Nouvelle
Massif, inerte, impassible, … marmoréen, minéral.
Tels sont les adjectifs dont m'affublent ceux qui me croisent et m'ignorent superbement.
De temps en temps, d'ailleurs, je me manifeste à leur attention en les égratignant ou en provoquant des ratés dans leur marche. C'est ma vengeance, c'est ma manière à moi d'exister.
On ne peut vouloir rester passif ! Je suis, pour eux, une chose qu'ils foulent, dédaignent, qui les encombre, souvent un obstacle matériel à leurs projets. Ils n'ont de considération pour moi que quand je peux être de quelque utilité.
Ce mépris avec lequel ils me traitent ! Leur suffisance, due à leur mobilité ! Dans leur système de classification du vivant je n'existe, que comme un « étant », un élément, le moins labile, le moins fluide des quatres.
Un jour, un des leurs, parmi les moins âgés, eut l'attention attirée par la rotondité d'un caillou.

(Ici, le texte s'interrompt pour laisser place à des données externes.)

(** ** The commands *)

Section commands.
Context `{!Env, !MapRange, !GoSort} (src tgt : PlacementStrategy) (rf : Z) (leader : string) (net : Net).
Context (p : Policy) (amb : Ambient) (h : Host) (cfg : Config).

Notation metadata c := (system_metadata src tgt rf leader net c amb).
Notation storage c := (system_storage src tgt rf leader net p c).

(** After the call of [Upload] of the SDK. *)
Definition upload_report (r : maybe_panic (option UploadResult * option error)) : outcome :=
  match r with
  | Panics => mkOutcome Panics []
  | Blocks => mkOutcome Blocks []
  | Returns (result, Some e) =>
      mkOutcome (Returns 1%Z) (UploadFailed e ::
        match result with
        | Some r => [ChunkCounts (ur_ChunksDone r) (ur_ChunksTotal r) (ur_ChunksFailed r)]
        | None => []
        end)
  | Returns (Some r, None) =>
      mkOutcome (Returns 0%Z) [UploadComplete (round_ms (ho_elapsed h)); FileIDLine (ur_FileID r);
        SizeLine (formatBytes (ur_TotalSize r)); ChunksLine (ur_ChunksTotal r)]
  | Returns (None, None) => mkOutcome Panics []
  end.

Definition uploadCmd (filePath fileName : string) (s : Sys) (ms : Manifests) : outcome * Sys * Manifests :=
  if decide (filePath = "") then (fatal "--file is required" None, s, ms)
  else
    let fileName := if decide (fileName = "") then filePath else fileName in
    match new_client h cfg s with
    | Err e => (fatal "Failed to create client" (Some e), s, ms)
    | Ok (c, cl) =>
        let '(r, progress, cl', ms') :=
          sdk_Upload (metadata c) (storage c) amb c (ho_manifest_fault h) (ho_file h filePath) fileName (ho_uuid h)
            (ho_uploads h) (ho_schedule h) cl ms in
        let report := upload_report r in
        (mkOutcome (oc_exit report) (Uploading filePath fileName :: (upload_line <$> progress) ++ oc_lines report),
         cl_sys cl', ms')
    end.

(** After the call of [Download] of the SDK. *)
Definition download_report (outputPath : string) (r : maybe_panic download_return) : outcome :=
  match r with
  | Panics => mkOutcome Panics []
  | Blocks => mkOutcome Blocks []
  | Returns r =>
      match dl_err r, dl_result r with
      | Some e, _ => mkOutcome (Returns 1%Z) [DownloadFailed e]
      | None, Some d =>
          mkOutcome (Returns 0%Z) [DownloadComplete (round_ms (ho_elapsed h)); FileLine outputPath;
            SizeLine (formatBytes (dr_TotalSize d))]
      | None, None => mkOutcome Panics []
      end
  end.

(** With what the output path holds in the end, where the command writes it. *)
Definition downloadCmd (fileName outputPath : string) (s : Sys) : outcome * option (string * option bytes) * Sys :=
  if decide (fileName = "") then (fatal "--name is required" None, None, s)
  else
    let outputPath := if decide (outputPath = "") then fileName else outputPath in
    match new_client h cfg s with
    | Err e => (fatal "Failed to create client" (Some e), None, s)
    | Ok (c, cl) =>
        let '(r, progress, cl') :=
          sdk_Download (metadata c) (storage c) amb c (ho_disk h outputPath) fileName (ho_before h outputPath)
            (ho_downloads h) (ho_schedule h) cl in
        let report := download_report outputPath r in
        (mkOutcome (oc_exit report) (Downloading fileName outputPath :: (download_line <$> progress) ++ oc_lines report),
         match r with Returns r => Some (outputPath, dl_output r) | _ => None end, cl_sys cl')
    end.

A l'imitation des adultes jetant sur les bêtes des tiges de bois, il lança ce caillou sur le sol.
Et là, il vit notre puissance. Une étincelle jaillit !

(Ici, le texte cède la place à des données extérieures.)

Definition success_notification (user : Id) (r : AiResults) (id : Id) : Notification :=
  {| n_userId := user;
     n_title := "Analysis Complete";
     n_message := "Your blood smear analysis is complete. Disease detected: "
                  ++ diseaseDetected r;
     n_type := success;
     n_analysisId := Some id |}.

Definition error_notification (user : Id) (id : Id) : Notification :=
  {| n_userId := user;
     n_title := "Analysis Failed";
     n_message := "There was an error processing your blood smear analysis. Please try again.";
     n_type := error;
     n_analysisId := Some id |}.

(** [aiResults.diseaseClassifications.map(dc => ({ analysisId, ...dc }))] *)
Definition classification_docs (id : Id) (r : AiResults) : list DiseaseClassification :=
  map (fun dc => {| dc_analysisId := id; dc_row := dc |}) (diseaseClassifications r).

(** [aiResults.cellCounts.map(cc => ({ analysisId, ...cc }))] *)
Definition cellCount_docs (id : Id) (r : AiResults) : list CellCount :=
  map (fun cc => {| cc_analysisId := id; cc_row := cc |}) (cellCounts r).

(** The [try] block of the deferred callback from line 189 on.  Nothing
    before the first [save] can throw ([runAIInference] catches its own
    errors), so the document already carries the assignments. *)
Definition completion_try (t : Task) (aiResults : AiResults) (analysis : Analysis)
  : Db unit :=
  await _ := Analysis_save analysis in
  let classifications := classification_docs (a_id analysis) aiResults in
  await _ := DiseaseClassification_insertMany classifications in
  let cellCounts := cellCount_docs (a_id analysis) aiResults in
  await _ := CellCount_insertMany cellCounts in
  Notification_create (success_notification (t_user t) aiResults (a_id analysis)).

(** The [catch] block (lines 210-222), on the same document object. *)
Definition completion_catch (t : Task) (analysis : Analysis) : Db unit :=
  let analysis := set_status failed analysis in
  await _ := Analysis_save analysis in
  Notification_create (error_notification (t_user t) (a_id analysis)).

(** The callback given to [setTimeout] (lines 172-223). *)
Definition completion (t : Task) (execPromise : InferenceRuntime)
    (rnd : RandomSource) (now : Time) : Db unit :=
  let aiResults :=
    obtain_results execPromise rnd (a_imageUrl (a_fields (t_analysis t))) in
  let analysis := set_results aiResults now (t_analysis t) in
  db_try (completion_try t aiResults analysis) (completion_catch t analysis).

(** Run the callback; an error escaping it is an unhandled rejection and
    changes nothing further. *)
Definition run_completion (t : Task) (execPromise : InferenceRuntime)
    (rnd : RandomSource) (now : Time) (flt : Faults) (st : Store) : Store :=
  snd (run_handler (completion t execPromise rnd now) tt flt st).

Definition getAnalysisById_body (user : Id) (id : Id) : Db Response :=
  await found := Analysis_findById id in
  match found with
  | None => db_ret Analysis_not_found
  | Some analysis =>
      if negb (Nat.eqb (a_userId (a_fields analysis)) user) then
        db_ret Not_authorized
      else
        await classifications := DiseaseClassification_find_sorted id in
        await cellCounts := CellCount_find_sorted id in
        db_ret {| code := 200;
                  body := DetailsBody analysis classifications cellCounts |}
  end.

Definition getAnalysisById (user : Id) (id : Id)
  : Faults -> Store -> Response * Store :=
  run_handler (getAnalysisById_body user id)
    {| code := 500; body := Message "Server error fetching analysis" |}.

Definition Analysis_deleted : Response :=
  {| code := 200; body := Message "Analysis deleted successfully" |}.

Definition deleteAnalysis_body (user : Id) (id : Id) : Db Response :=
  await found := Analysis_findById id in
  match found with
  | None => db_ret Analysis_not_found
  | Some analysis =>
      if negb (Nat.eqb (a_userId (a_fields analysis)) user) then
        db_ret Not_authorized
      else
        await _ := DiseaseClassification_deleteMany id in
        await _ := CellCount_deleteMany id in
        await _ := Analysis_deleteOne analysis in
        db_ret Analysis_deleted
  end.

Definition deleteAnalysis (user : Id) (id : Id)
  : Faults -> Store -> Response * Store :=
  run_handler (deleteAnalysis_body user id)
    {| code := 500; body := Message "Server error deleting analysis" |}.

Local Close Scope db_scope.

(** ** The server as a transition system *)

(** The collections together with the callbacks waiting on their timers. *)
Record System := { store : Store; timers : list Task }.

Definition initial : System := {| store := empty_store; timers := [] |}.

(** An event is a request reaching a handler, or a timer firing.  Each
    carries what the environment decides during that run. *)
Inductive Event :=
| Create (user : Id) (imageUrl : option string) (flt : Faults)
| Process (user : Id) (id : Id) (flt : Faults)
| Get (user : Id) (id : Id) (flt : Faults)
| Delete (user : Id) (id : Id) (flt : Faults)
| Timeout (k : nat) (execPromise : InferenceRuntime) (rnd : RandomSource)
    (now : Time) (flt : Faults).

Definition step (e : Event) (s : System) : System :=
  match e with
  | Create user imageUrl flt =>
      {| store := snd (createAnalysis user imageUrl flt (store s));
         timers := timers s |}
  | Process user id flt =>
      let '((_, scheduled), st) := processAnalysis user id flt (store s) in
      {| store := st;
         timers := timers s ++ match scheduled with Some t => [t] | None => [] end |}
  | Get user id flt =>
      {| store := snd (getAnalysisById user id flt (store s));
         timers := timers s |}
  | Delete user id flt =>
      {| store := snd (deleteAnalysis user id flt (store s));
         timers := timers s |}
  | Timeout k execPromise rnd now flt =>
      match timers s !! k with
      | Some t =>
          {| store := run_completion t execPromise rnd now flt (store s);
             timers := delete k (timers s) |}
      | None => s
      end
  end.

Definition run (es : list Event) (s : System) : System :=
  fold_left (fun s e => step e s) es s.

(** The status of an analysis as stored. *)
Definition status_of (s : System) (id : Id) : option Status :=
  a_status <$> analyses (store s) !! id.

(** The detail rows of an analysis as stored. *)
Definition classifications_of (st : Store) (id : Id) : list DiseaseClassification :=
  List.filter (fun r => Nat.eqb (dc_analysisId r) id) (classifications st).

Definition cellCounts_of (st : Store) (id : Id) : list CellCount :=
  List.filter (fun r => Nat.eqb (cc_analysisId r) id) (cellCountRows st).

(** The notifications that refer to an analysis. *)
Definition notifications_of (st : Store) (id : Id) : list Notification :=
  List.filter (fun n => bool_decide (n_analysisId n = Some id)) (notifications st).

(** ** Fault patterns *)

(** Only the [k]-th awaited call throws. *)
Definition fault_at (k : nat) : Faults := fun j => Nat.eqb j k.

(** Of the deferred callback: write number [k] of the [try] block throws,
    the writes before it and the two writes of the [catch] block do not. *)
Definition single_fault (flt : Faults) (k : nat) : Prop :=
  (k < 4)%nat /\ (forall j, (j < k)%nat -> flt j = false) /\ flt k = true
  /\ flt (k + 1)%nat = false /\ flt (k + 2)%nat = false.

(** ** Bounds on stored numbers *)

Definition cell_row_bounded (row : CellCountResult) : Prop :=
  (0 <= percentage row /\ percentage row <= 100)%Q
  /\ abnormalCount row <= count row.

(** Modelled from the spec: the inference script [server/src/ai/inference.py]
    is not among the sources.  A successful run returns a confidence in
    [0, 100] and a cell differential whose rows have a percentage in
    [0, 100] and an abnormal count of at most the count. *)
Definition within_contract (r : AiResults) : Prop :=
  (0 <= confidenceScore r /\ confidenceScore r <= 100)%Q
  /\ Forall cell_row_bounded (cellCounts r).

(** What an event may bring with it: random numbers in [[0, 1)], and
    inference results within the contract. *)
Definition plausible (e : Event) : Prop :=
  match e with
  | Timeout _ execPromise rnd _ _ =>
      (forall k, (0 <= rnd k /\ rnd k < 1)%Q)
      /\ (forall path r, execPromise path = Parsed true r -> within_contract r)
  | _ => True
  end.

Definition store_bounded (st : Store) : Prop :=
  (forall id f c, analyses st !! id = Some f -> a_confidenceScore f = Some c ->
     (0 <= c /\ c <= 100)%Q)
  /\ Forall (fun row => cell_row_bounded (cc_row row)) (cellCountRows st).

(** ** Reachable states *)

Inductive reachable : System -> Prop :=
| reachable_initial : reachable initial
| reachable_step (e : Event) (s : System) :
    reachable s -> reachable (step e s).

J'ignore ce qui se passa ensuite, mais j'observai qu'ils se mirent à récolter des silex. A les entrechoquer avec force. Était-ce la volonté de domination, la colère face à notre passivité, leur désir de montrer leur puissance ? Toujours est-il que les cailloux cédèrent et se brisèrent : l'homme plus fort que la pierre ! Mais pas sans une de nos petites vengeances, sous forme de coupures.
Dès ce moment ils eurent, à notre égard, une certain considération relative à l'usage qu'ils pouvaient faire de nous. Nous les aidâmes à maîtriser le monde ! Ils nous embauchèrent aussi dans leurs projets, tous plus grandioses l'un que l'autre. Nous devînmes les partenaires obligés de leurs créations.
D'obstacle sur leur route nous fûmes l'assistant de leurs chef-d'oeuvres.